Ash Wednesday

Today is Ash Wednesday, the first day of the Lenten season. Today we mark the beginning of the pilgrim’s journey toward Easter, following Jesus as he goes before us, through his sorrows, and into the joy of his eternal life. “Giving up” is the phase most often associated with Lent. During this season, participants commonly choose to give up something for the sake of learning a deeper life, a deeper wisdom. What is often given up is something tangible like chocolate or TV. But it can be anything really. One can give up on a destructive attitude or way of speech; one can choose to give up on a habit or dependency. Whatever the case, this practice of self-denial becomes a profound way in which to learn the truest life. Perhaps it sounds strange to us, but the practice of self-denial teaches us what it means to walk the way of love. Love is not selfish and so it cannot live by self-gratification; love is self-giving.

Merely giving something up is only part of the wisdom here. We should give up in order to give to. To give something up allows us to make room for the needs of others, whatever that might be. You might give up on an expenditure in order to share your resources with someone. Or, you might give up defending yourself in order to seek the defense of another. Your imagination can supply the possibilities, but for me, this is what participating in Lent means.

During the Lent season, as we walk out the days towards Easter, we come to realize that the story of Jesus is profoundly a story of self-denial and self-giving. Paul writes to the Ephesians: “Follow God’s example, therefore, as dearly loved children and walk in the way of love, just as Christ loved us and gave himself up for us as a fragrant offering and sacrifice to God” (Ephesians 5:1-2). The way of Jesus, the way of love, is found in the willingness to put the needs of another ahead of your own. The confusion about love in our times is found precisely in the idea that love is first of all self-gratification before self-giving. But love’s greatest joy, and greatest satisfaction, is the well-being and happiness of the beloved.

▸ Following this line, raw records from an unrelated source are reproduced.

(** Both readers read back what the broker writes. *)
Definition reads_back (read : Reader) : Prop := forall A (from : Json -> result string A) v a,
  strictly_readable v -> from v = Ok a -> read A from (to_vec v) = Ok a.

Lemma strict_reads_back : reads_back strict_reader.
Proof. intros A from v a Hv Ha. unfold strict_reader. by rewrite read_back, Ha. Qed.
Lemma plain_reads_back : reads_back plain_reader.
Proof. intros A from v a _ Ha. unfold plain_reader. rewrite json_read_print. exact Ha. Qed.

Lemma checked_answer_Ok pinned hello server k :
  check_hello_answer pinned hello server = Ok k -> checked_answer pinned hello server = Ok k.
Proof.
  unfold check_hello_answer, checked_answer.
  destruct (b64_decode (hr_ephemeral_public_key server)) as [p|]; [|done].
  cbn [map_err mbind result_bind]. destruct (key_of_slice p) as [q|]; [|done].
  cbn [ok_or mbind result_bind]. destruct (b64_decode (hr_signature server)) as [s|]; [|done].
  cbn [map_err mbind result_bind]. destruct (verify_signature _ _ _) as [[]|]; cbn; congruence.
Qed.

(** *** The handshake *)

Definition hello_sent l : SessionHelloParams :=
  admin_hello (b64_encode (env_random (w_tick (al_world l)))).
Definition at_hello l : World P := other_tasks (later (al_world l)).
Definition answered l : SessionHelloResult := answer_in (hello_sent l) (at_hello l).
Definition server_half l : StaticX25519 := {| x_secret := env_random (S (w_tick (at_hello l))) |}.
Definition client_half l : StaticX25519 :=
  {| x_secret := env_random (S (S (w_tick (at_hello l)))) |}.
Definition auth_sent (k : KeyPair) l : SessionAuthenticateParams :=
  authentication k (hello_sent l) (env_uuid (w_tick (at_hello l)))
    (ephemeral_public (server_half l)) (client_half l).
Definition hello_request_bytes l : list byte :=
  to_vec (request_to_value (admin_request "hello" "session.hello" (hello_to_value (hello_sent l)))).
Definition hello_reply_bytes l : list byte :=
  to_vec (response_to_value
    (rpc_success (RpcString "hello") (hello_result_to_value (answered l)))).
Definition auth_request_bytes (k : KeyPair) l : list byte :=
  to_vec (request_to_value
    (admin_request "auth" "session.authenticate" (authenticate_to_value (auth_sent k l)))).
Definition auth_reply_bytes : list byte :=
  to_vec (response_to_value
    (rpc_success (RpcString "auth") (authenticated_to_value authentication_result))).

(** A daemon the client can talk to: it holds the key the client pins, the
    client's user owns the socket, the other tasks leave the key alone, the
    generator gives the 32 bytes asked of it and the messages fit the frames. *)
Record reachable (k : KeyPair) l : Prop := {
  ra_keys : al_keys l = Ok (signing_key k, public_key_bytes k);
  ra_broker : broker_key (w_broker (at_hello l)) = k;
  ra_others : forall w, broker_key (w_broker (other_tasks w)) = broker_key (w_broker w);
  ra_length : length (signing_key k) = 32%nat;
  ra_owner : socket_uid = peer_uid cred;
  ra_random : forall n, length (env_random n) = 32%nat;
  ra_hello : fits for_agent (hello_request_bytes l);
  ra_hello_reply : fits for_agent (hello_reply_bytes l);
  ra_auth : fits for_agent (auth_request_bytes k l);
  ra_auth_reply : fits for_agent auth_reply_bytes
}.

(** The two ends of one channel, both in use. *)
Definition linked (c : AdminClient) l : Prop := exists ch since,
  al_connection l = Some (Established tt ch since) /\
  ch_tx_key (ac_channel c) = ch_rx_key ch /\ ch_rx_key (ac_channel c) = ch_tx_key ch /\
  ch_tx_nonce (ac_channel c) = ch_rx_nonce ch /\ ch_rx_nonce (ac_channel c) = ch_tx_nonce ch.

Lemma encode_fits payload : fits for_agent payload -> is_ok (encode for_agent payload []) = true.
Proof.
  intros Hf. unfold encode. by rewrite (proj2 (Z.ltb_ge _ _) Hf).
Qed.

Lemma client_bind_run {A B : Type} (m : Client (AdminLink P) A) (f : A -> Client (AdminLink P) B)
    l a l1 : m l = (Ok a, l1) -> (m ≫= f) l = f a l1.
Proof. unfold mbind, client_bind. by intros ->. Qed.

Lemma client_bind_pure {A B : Type} (m : Client (AdminLink P) A)
    (f : A -> Client (AdminLink P) B) l a : m l = (Ok a, l) -> (m ≫= f) l = f a l.
Proof. apply client_bind_run. Qed.

(** The client's [exchange], once the socket's turn is known. *)
Lemma exchange_frame closed payload l c sent c' w' :
  fits for_agent payload -> al_connection l = Some c ->
  socket_message admin_socket c payload (other_tasks (al_world l)) = (Done (sent, c'), w') ->
  exchange closed payload l = (Ok sent, with_world l w' (Some c')).
Proof.
  intros Hf Hc Hs. pose proof (encode_fits payload Hf) as He. unfold exchange.
  destruct (encode for_agent payload []) as [x|]; [|done].
  rewrite (client_bind_run _ _ l x l) by done. unfold next_frame.
  change (peer_exchange payload l) with (link_exchange payload l).
  unfold link_exchange. by rewrite Hc, Hs.
Qed.

Lemma admin_hello_distinct nonce :
  json_depth (hello_to_value (admin_hello nonce)) <= 31 /\
  keys_distinct (hello_to_value (admin_hello nonce)).
Proof. split; [by vm_compute|]. apply distinct_keys; [by vm_compute|]. by repeat constructor. Qed.

Lemma hello_turn_admin l :
  fits for_agent (hello_reply_bytes l) ->
  socket_message admin_socket AwaitHello (hello_request_bytes l) (at_hello l)
  = (Done (hello_reply_bytes l, AwaitAuthentication tt (started_in (hello_sent l) (at_hello l))),
     {| w_broker := w_broker (at_hello l); w_tick := S (S (w_tick (at_hello l))) |}).
Proof.
  intros Hf. set (w := at_hello l) in *. set (hello := hello_sent l).
  destruct (admin_hello_distinct (b64_encode (env_random (w_tick (al_world l))))) as [Hd Hk].
  unfold socket_message, hello_request_bytes. fold hello w.
  rewrite (task_bind_run _ _ w _ w (read_request_run _ _ _ w Hd Hk ltac:(done))).
  rewrite (task_bind_run _ _ w tt w) by done.
  rewrite (task_bind_run _ _ w hello w) by (apply from_params_run; exact (hello_round_trip hello)).
  rewrite (task_bind_run _ _ w tt w) by done.
  rewrite (task_bind_run _ _ w _ _ (start_handshake_run hello w)).
  erewrite task_bind_run; [|apply send_run, Hf]. done.
Qed.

Love is the willingness to make sacrifices, big and small. And don’t neglect the small ways that love expresses itself: a kind word, a simple expression of thanks. So the lenten journey involves the small reminders and daily practices of giving up. By these small actions we teach ourselves what this way of love feels like, and what this way of self-denial is meant to produce. And don’t fool yourself -- the practice makes a difference.

I invite you to consider the thought that you could give something up for the sake of love, for the sake of becoming more like Jesus. We give up in order to give. It was and is the way of Jesus.

Tonight we are taking time to mark the beginning of this season with an Ash Wednesday event at Westside King’s Church. Consider this your invitation to begin the 40 day journey to Easter, the 40 days that carry us forward to the most exuberant of hopes. Tonight, for 40 brief minutes from 7:10 to 7:50 pm, we take time for two thoughts, two prayers, two songs, and the marking of ashes. We have prepared a devotional resource which will be available, a way to live thoughtfully and prayerfully as you make your way towards Easter.

If you come to our event tonight, you will walk out tonight with a smudge on your forehead, a sort of strange cosmetic. While smudges are to be washed off, you may choose to wear it for the evening in a kind of thoughtful reverence. Cosmetics are made for the adorning of the face, to make someone their most beautiful best. But this kind of cosmetic is meant to remind us of the beautiful soul, the heart that embraces love and truth and goodness.